Mise à jour – Il n’y aura pas de remise en liberté pour Kim Schmitz. La Haute Cour d’Auckland n’a pas accédé aux demandes du fondateur de MegaUpload, qui souhaitait demeurer libre jusqu’au 22 février, date à laquelle il saura s’il est extradé ou non vers les USA.

Comme en première instance, le juge a considéré qu’il y avait une trop grande probabilité que Kim Schmitz saisisse cette opportunité pour quitter le pays et éviter l’extradition – et donc le jugement où une peine maximale cumulée de 60 ans pèse sur lui.

Sujet du 02 février – Kim Schmitz obtiendra-t-il en appel ce qu’il n’a pas eu en première instance ? Alors que sa première demande de libération sous caution a été refusée par la justice néo-zélandaise, le fondateur de MegaUpload projette de réitérer sa demande. L’homme projette de faire appel de cette première décision devant la Haute Cour d’Auckland. La procédure sera initiée vendredi.
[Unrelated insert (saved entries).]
(** * llm_owl: the ontology validator and the bounded LLM correction loop

    A shallow embedding of [validator.py] and [generate_ontology.py].

    - Python values that reach the code from the YAML competency-question
      file are modelled by [value]: [None], booleans, integers, strings and
      lists of those scalars.
    - Dictionaries ([cq], the per-question [entry]) are finite maps from
      strings to values.
    - The libraries the code calls are not part of the repository and are
      taken as functions of their arguments (Section variables): the Turtle
      parser and the SPARQL engine of rdflib, the Pellet reasoner of
      owlready2, the YAML loader, the JSON serialiser and the chat-completion
      endpoint. A call that can raise returns a sum.
    - Effects are threaded through a [world]: the files on disk, the records
      handed to [emit_log] and the number of chat-completion requests made
      so far. Text printed on the terminal is not modelled. The files are
      kept by name; [abspath] tells which names are names of one file. *)

From Stdlib Require Import ZArith Ascii String DecimalString DecimalPos DecimalZ.
From stdpp Require Import gmap strings list fin_maps.
From Equations Require Import Equations.

(** ** Python values *)

Inductive scalar :=
| SNone
| SBool (b : bool)
| SInt (n : Z)
| SStr (s : string).

Inductive value :=
| Scalar (x : scalar)
| Seq (xs : list scalar).

#[global] Instance scalar_eq_dec : EqDecision scalar.
Proof. solve_decision. Defined.

#[global] Instance value_eq_dec : EqDecision value.
Proof. solve_decision. Defined.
En première instance, le juge David McNaughton s’était montré réticent à l’idée de libérer Kim Schmitz sous caution. Pour justifier le maintien en détention du patron de MegaUpload, le magistrat a évoqué un trop grand risque de fuite en se basant sur son profil psychologique et d’éventuels moyens financiers non découverts qui pourraient lui permettre de quitter le pays afin d’éviter le moindre procès.

Arrêté le 19 janvier dernier dans le cadre d’une opération de police menée conjointement par le FBI et la police néo-zélandaise, le fondateur de MegaUpload est donc actuellement placé en détention dans l’attente de son éventuelle extradition vers les États-Unis pour y être jugé. Kim Schmitz saura le 22 février prochain s’il partira vers les USA ou s’il devra rester en Nouvelle-Zélande avec l’interdiction de quitter le territoire.

Si l’extradition est validée par la justice néo-zélandaise, un nouveau chapitre judiciaire plus traditionnel s’ouvrira alors pour Kim Schmitz. Il pèse en effet sur le patron de MegaUpload de cinq chefs d’accusation pouvant conduire, avec le jeu du cumul des peines, à une sanction finale de 60 ans de prison.